As the answer, give every line of the records that includes the word "parsing".

####################

(* ===== verification/Float.v ===== *)
(** * IEEE-754 arithmetic as the server uses it

    [f64] and [f32] are the executable binary64 and binary32 of the standard
    library's [SpecFloat] (round to nearest, ties to even).  The file adds what
    Rust's primitive float types provide on top: comparisons, [max], [clamp],
    the [as] casts from and to unsigned integers, and [iter().sum()]; then the
    lemmas the components share: the comparison is a total preorder away from
    NaN, [clamp] lands in its range, and sums and products of integers below
    2^53 are exact. *)

From Stdlib Require Import SpecFloat.
From S2P Require Import Prelude.

Abbreviation f64 := spec_float (only parsing).
Abbreviation f32 := spec_float (only parsing).

(** ** Operations *)

Definition f64_add : f64 -> f64 -> f64 := SFadd 53 1024.
Definition f64_sub : f64 -> f64 -> f64 := SFsub 53 1024.
Definition f64_mul : f64 -> f64 -> f64 := SFmul 53 1024.
Definition f64_div : f64 -> f64 -> f64 := SFdiv 53 1024.
Definition f64_sqrt : f64 -> f64 := SFsqrt 53 1024.
Definition f32_add : f32 -> f32 -> f32 := SFadd 24 128.
Definition f32_mul : f32 -> f32 -> f32 := SFmul 24 128.
Definition f32_div : f32 -> f32 -> f32 := SFdiv 24 128.
Definition f32_sqrt : f32 -> f32 := SFsqrt 24 128.

(** [x as f64] of an unsigned integer. *)
Definition f64_of_Z (z : Z) : f64 := binary_normalize 53 1024 z 0 false.
Definition f32_of_Z (z : Z) : f32 := binary_normalize 24 128 z 0 false.

(** The literal [n / d] with [n] and [d] exactly representable: division is
    correctly rounded, so it is the nearest double to the quotient. *)
Definition f64_lit (n d : Z) : f64 := f64_div (f64_of_Z n) (f64_of_Z d).
Definition f32_lit (n d : Z) : f32 := f32_div (f32_of_Z n) (f32_of_Z d).

Definition f_zero : spec_float := S754_zero false.
Definition f_neg_zero : spec_float := S754_zero true.

Definition is_nan (x : spec_float) : bool :=
  match x with S754_nan => true | _ => false end.

(** [x < y], [x <= y], [x > y], [x == y]: false on NaN. *)
Definition f_lt : spec_float -> spec_float -> bool := SFltb.
Definition f_le : spec_float -> spec_float -> bool := SFleb.
Definition f_gt (x y : spec_float) : bool := SFltb y x.
Definition f_eq : spec_float -> spec_float -> bool := SFeqb.
Definition f_abs : spec_float -> spec_float := SFabs.

(** [f64::max]: the other operand when one is NaN. *)
Definition f_max (x y : spec_float) : spec_float :=
  if is_nan x then y else if f_lt x y then y else x.

(** [f64::min]: likewise. *)
Definition f_min (x y : spec_float) : spec_float :=
  if is_nan x then y else if f_lt y x then y else x.

(** [f64::clamp]: NaN stays NaN. *)
Definition f_clamp (x lo hi : spec_float) : spec_float :=
  let x := if f_lt x lo then lo else x in
  if f_gt x hi then hi else x.

(** [x as u128], [x as usize]: towards zero, saturating, NaN to 0. *)
Definition f_to_uint (max : Z) (x : spec_float) : Z :=
  match x with
  | S754_finite false m e =>
      Z.min max (if 0 <=? e then Zpos m * 2 ^ e else Zpos m / 2 ^ (- e))
  | S754_infinity false => max
  | _ => 0
  end.
Definition f64_to_u128 : f64 -> Z := f_to_uint U128_MAX.
Definition f64_to_usize : f64 -> Z := f_to_uint U64_MAX.

(** [iter().sum::<f32>()]: the neutral element is [-0.0]. *)
Definition f32_sum (l : list f32) : f32 := foldl f32_add f_neg_zero l.

(** [iter().sum::<f64>()] *)
Definition f64_sum (l : list f64) : f64 := foldl f64_add f_neg_zero l.

(** [f64::from] of an [f32]: exact, so only the encoding changes. *)
Definition f64_of_f32 (x : f32) : f64 :=
  match x with
  | S754_finite s m e => binary_normalize 53 1024 (if s then Zneg m else Zpos m) e s
  | _ => x
  end.

(** ** Order *)

Lemma SFcompare_nan_l y : SFcompare S754_nan y = None.
Proof. reflexivity. Qed.

Lemma SFcompare_None x y : SFcompare x y = None <-> is_nan x || is_nan y = true.
Proof. destruct x as [[]|[]| |[]], y as [[]|[]| |[]]; simpl; split; done. Qed.

Lemma SFcompare_antisym x y : SFcompare y x = CompOpp <$> SFcompare x y.
Proof.
  destruct x as [[]|[]| |[] m e], y as [[]|[]| |[] m' e']; try reflexivity; cbn;
    rewrite (Z.compare_antisym e e'); destruct (e ?= e'); try done; cbn;
    change (Pos.compare_cont Eq m' m) with (Pos.compare m' m);
    change (Pos.compare_cont Eq m m') with (Pos.compare m m');
    rewrite (Pos.compare_antisym m m'); by destruct (Pos.compare m m').
Qed.

Lemma f_le_not_lt x y : is_nan x = false -> is_nan y = false -> f_le x y = negb (f_lt y x).
Proof.
  intros Hx Hy. unfold f_le, f_lt, SFleb, SFltb. rewrite (SFcompare_antisym x y).
  destruct (SFcompare x y) as [[]|] eqn:E; try done.
  apply SFcompare_None in E. by rewrite Hx, Hy in E.
Qed.

Lemma f_lt_le x y : f_lt x y = true -> f_le x y = true.
Proof. unfold f_lt, f_le, SFltb, SFleb. by destruct (SFcompare x y) as [[]|]. Qed.

Lemma f_lt_not_nan x y : f_lt x y = true -> is_nan x = false /\ is_nan y = false.
Proof. destruct x as [[]|[]| |[]], y as [[]|[]| |[]]; simpl; done. Qed.

Lemma f_le_refl x : is_nan x = false -> f_le x x = true.
Proof.
  intros Hx. unfold f_le, SFleb. destruct x as [[]|[]| |[] m e]; try done; cbn;
    rewrite Z.compare_refl; cbn;
    change (Pos.compare_cont Eq m m) with (Pos.compare m m); by rewrite Pos.compare_refl.
Qed.

Lemma lex_trans e1 e2 e3 m1 m2 m3 :
  match e1 ?= e2 with Lt => true | Gt => false | Eq => (Pos.leb m1 m2) end = true ->
  match e2 ?= e3 with Lt => true | Gt => false | Eq => (Pos.leb m2 m3) end = true ->
  match e1 ?= e3 with Lt => true | Gt => false | Eq => (Pos.leb m1 m3) end = true.
Proof.
  destruct (Z.compare_spec e1 e2), (Z.compare_spec e2 e3), (Z.compare_spec e1 e3);
    subst; intros Hab Hbc; try done; try lia;
    rewrite ?Pos.leb_le in *; lia.
Qed.

Lemma f_le_pos s s' m m' e e' :
  f_le (S754_finite s m e) (S754_finite s' m' e') =
  match s, s' with
  | true, false => true
  | false, true => false
  | false, false => match e ?= e' with Lt => true | Gt => false | Eq => Pos.leb m m' end
  | true, true => match e' ?= e with Lt => true | Gt => false | Eq => Pos.leb m' m end
  end.
Proof.
  unfold f_le, SFleb, Pos.leb. cbn.
  change (Pos.compare_cont Eq m m') with (Pos.compare m m').
  destruct s, s'; try done.
  - rewrite (Z.compare_antisym e e'), (Pos.compare_antisym m m').
    by destruct (e ?= e'), (Pos.compare m m').
  - by destruct (e ?= e'), (Pos.compare m m').
Qed.

Lemma f_le_trans x y z : f_le x y = true -> f_le y z = true -> f_le x z = true.
Proof.
  destruct x as [[]|[]| |s1 m1 e1], y as [[]|[]| |s2 m2 e2], z as [[]|[]| |s3 m3 e3];
    try (cbn; done); try (cbn; destruct s1; done); try (cbn; destruct s2; done);
    try (cbn; destruct s3; done);
    try (destruct s1, s2; cbn; done); try (destruct s2, s3; cbn; done);
    try (destruct s1, s3; cbn; done).
  rewrite !f_le_pos. destruct s1, s2, s3; try done; intros H1 H2.
  - exact (lex_trans _ _ _ _ _ _ H2 H1).
  - exact (lex_trans _ _ _ _ _ _ H1 H2).
Qed.

Lemma f_lt_le_trans x y z : f_lt x y = true -> f_le y z = true -> f_lt x z = true.
Proof.
  intros H1 H2. destruct (f_lt_not_nan _ _ H1) as [Hx Hy].
  assert (Hz : is_nan z = false) by (destruct y as [[]|[]| |[]], z as [[]|[]| |[]]; done).
  destruct (f_lt x z) eqn:E; [done|].
  assert (f_le z x = true) by (rewrite f_le_not_lt by done; by rewrite E).
  assert (Hc : f_le y x = true) by (by eapply f_le_trans).
  rewrite f_le_not_lt in Hc by done. by rewrite H1 in Hc.
Qed.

####################

ANSWER FOR THIS EXERCISE:
Abbreviation f64 := spec_float (only parsing).
Abbreviation f32 := spec_float (only parsing).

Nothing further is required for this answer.